Analyzing text data through Relative Insight allows Sign Salad to apply this lens to cultural discussion at large, as it plays out on social platforms or in the media, and offers data metrics giving Mark the confidence that any insights that Sign Salad uncover are statistically significant – and therefore worthy of further investigation.

“Relative Insight adds qualitative rigor and clear metrics. The platform reveals that we aren’t just finding isolated examples, but themes embedded in cultural norms.

“Using Relative offers a rapid way to compare and distinguish between different demographics or markets, which helps our clients enter new spaces where cultural expressions are different. The tool has enriched the process and helped to identify those differences.”

What has Sign Salad learned through analyzing text data?

While the combination of text analysis and semiotics sounds like a winning formula, being able to apply it to real-world scenarios is vital. Mark cited medical-based studies the agency has already undertaken where text analytics and semiotics created powerful insights.

Both involved the words healthcare practitioners used when describing treatments to patients, with the first examining more general conversations among them:  

“On the surface they showed confidence. However, there were a few phrases mentioned suggesting fate and luck. They would say a treatment offers meaningful difference…‘touch wood,’ or with ‘a fair wind’. On the surface they project a sense of control, but there’s tacit acknowledgement that there were elements still beyond their control.

“Therefore, pharma brands promoting treatments should highlight dependable results. These are important in giving healthcare practitioners a sense of control.”

The second involved the different words used by practitioners in the US and Japan:

“We compared how practitioners discussed treatments in those two countries. In the US, it was all about speed: practitioners compared the drugs on offer to cheetahs and falcons to highlight how quickly treatments would work.

“Whereas Japanese practitioners were keen to emphasize that treatment is a ‘slow and steady’ process which requires patience.”

Analyzing text data helped Sign Salad to surface cultural differences and consumer mindsets in a way which demonstrated to its clients how they can resonate with audiences in both markets.

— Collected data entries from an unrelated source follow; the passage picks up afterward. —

Lemma cache_ok_NoDup cache l : cache_ok key cache l → NoDup (key <$> l).
Proof.
  intros Hc.
  assert (Hone : ∀ k, (length (filter (λ x, key x = k) l) ≤ 1)%nat).
  { intros k. rewrite Hc. destruct (cache !! k); simpl; lia. }
  clear Hc. induction l as [|x l IH]; simpl; [constructor|].
  apply NoDup_cons. split.
  - intros Hin. apply list_elem_of_fmap in Hin as (y & Hy & Hin).
    specialize (Hone (key x)). rewrite filter_cons_True in Hone by done.
    assert (Hy' : y ∈ filter (λ z, key z = key x) l) by (by apply list_elem_of_filter).
    destruct (filter (λ z, key z = key x) l); [by apply elem_of_nil in Hy'|].
    simpl in Hone. lia.
  - apply IH. intros k. specialize (Hone k). rewrite filter_cons in Hone.
    case_decide; simpl in Hone; lia.
Qed.

End Caches.

Lemma species_tables s0 n st sp st' Ss Ms Ts Is Es :
  tables_inv s0 st Ss Ms Ts Is Es →
  get_or_create_species n st = (sp, st') →
  ∃ ext,
    tables_inv s0 st' (Ss ++ ext) Ms Ts Is Es
    ∧ sp ∈ Ss ++ ext ∧ species_name sp = n
    ∧ name_mirna st' = name_mirna st
    ∧ target_set st' = target_set st
    ∧ interaction_set st' = interaction_set st.
Proof.
  intros I H. unfold get_or_create_species in H.
  destruct (species_set st !! n) as [sp0|] eqn:L.
  - injection H as <- <-. exists []. rewrite app_nil_r.
    destruct (cache_ok_lookup _ _ _ _ _ (ti_species_cache _ _ _ _ _ _ _ I) L). done.
  - injection H as <- <-. eexists [_]. destruct I. split_and!; try done.
    + split; simpl; try done.
      * by rewrite ti_species0, app_assoc.
      * by apply cache_ok_insert.
      * intros m Hm. apply elem_of_app. left. auto.
      * intros t Ht. apply elem_of_app. left. auto.
    + apply elem_of_app. right. apply list_elem_of_here.
Qed.
Lemma num_clean_row_other c k :
  ~ In k key_columns ->
  num (clean_row parse_date c) k = parse_float (csv_num c k).
Proof.
  intro H. unfold clean_row, rate_row, fill_row, dated_row.
  cbn [num set_death_rate set_columns get_columns key_columns map combine
       fold_left fst snd set_num set_date parse_record].
  repeat match goal with
         | |- context [column_eq_dec ?a k] =>
             destruct (column_eq_dec a k) as [<-|_];
             [exfalso; apply H; simpl; tauto|]
         end.
  reflexivity.
Qed.

Lemma death_rate_clean_row c :
  death_rate (clean_row parse_date c)
  = Some (replace_inf (fdiv (num (clean_row parse_date c) total_deaths)
                            (num (clean_row parse_date c) total_cases))).
Proof. reflexivity. Qed.

Variable csv : list CsvRecord.

Lemma stamps_filtered :
  map stamp (filtered_rows parse_date csv)
  = map (stamp_of parse_date) (List.filter selected csv).
Proof. unfold filtered_rows. now rewrite map_map. Qed.

(** [latest] is the maximum of the Filtered Table's own date column. *)
Lemma latest_filtered :
  latest parse_date csv = series_max (map stamp (filtered_rows parse_date csv)).
Proof. now rewrite stamps_filtered. Qed.

Lemma snapshot_filtered :
  snapshot_rows parse_date csv
  = List.filter (fun r => date_eq (latest parse_date csv) (date r))
                (filtered_rows parse_date csv).
Proof. unfold filtered_rows. now rewrite filter_map_comm. Qed.

Lemma global_table :
  global_rows parse_date csv
  = List.filter (fun r => date_eq (latest parse_date csv) (date r))
                (table_rows parse_date csv).
Proof. unfold table_rows. now rewrite filter_map_comm. Qed.

Lemma latest_rows_snapshot :
  latest_rows parse_date csv = map pct_row (snapshot_rows parse_date csv).
Proof. unfold snapshot_rows. now rewrite map_map. Qed.

End Fields.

Text analytics and semiotics gives Sign Salad the best of both worlds

Text analytics has given the agency another tool to help it connect brands to cultural narratives and connotations. The two examples above only scratch the surface on the ways in which the agency plans to unite the techniques, as Mark details:

“Whenever we need to look into the specifics of a category conversation, we can use Relative’s text analysis in combination with our semiotic language analysis to surface the unconscious things which might explain differences in performance.

Plus, any time a brand is looking to appeal to a new consumer group, an analysis using this dual approach can help to raise cultural-specific watchouts and address the needs of consumers.”

By analyzing text data, the agency has added a new angle to its language analysis offering and will provide its partner brands with even more powerful cultural insights.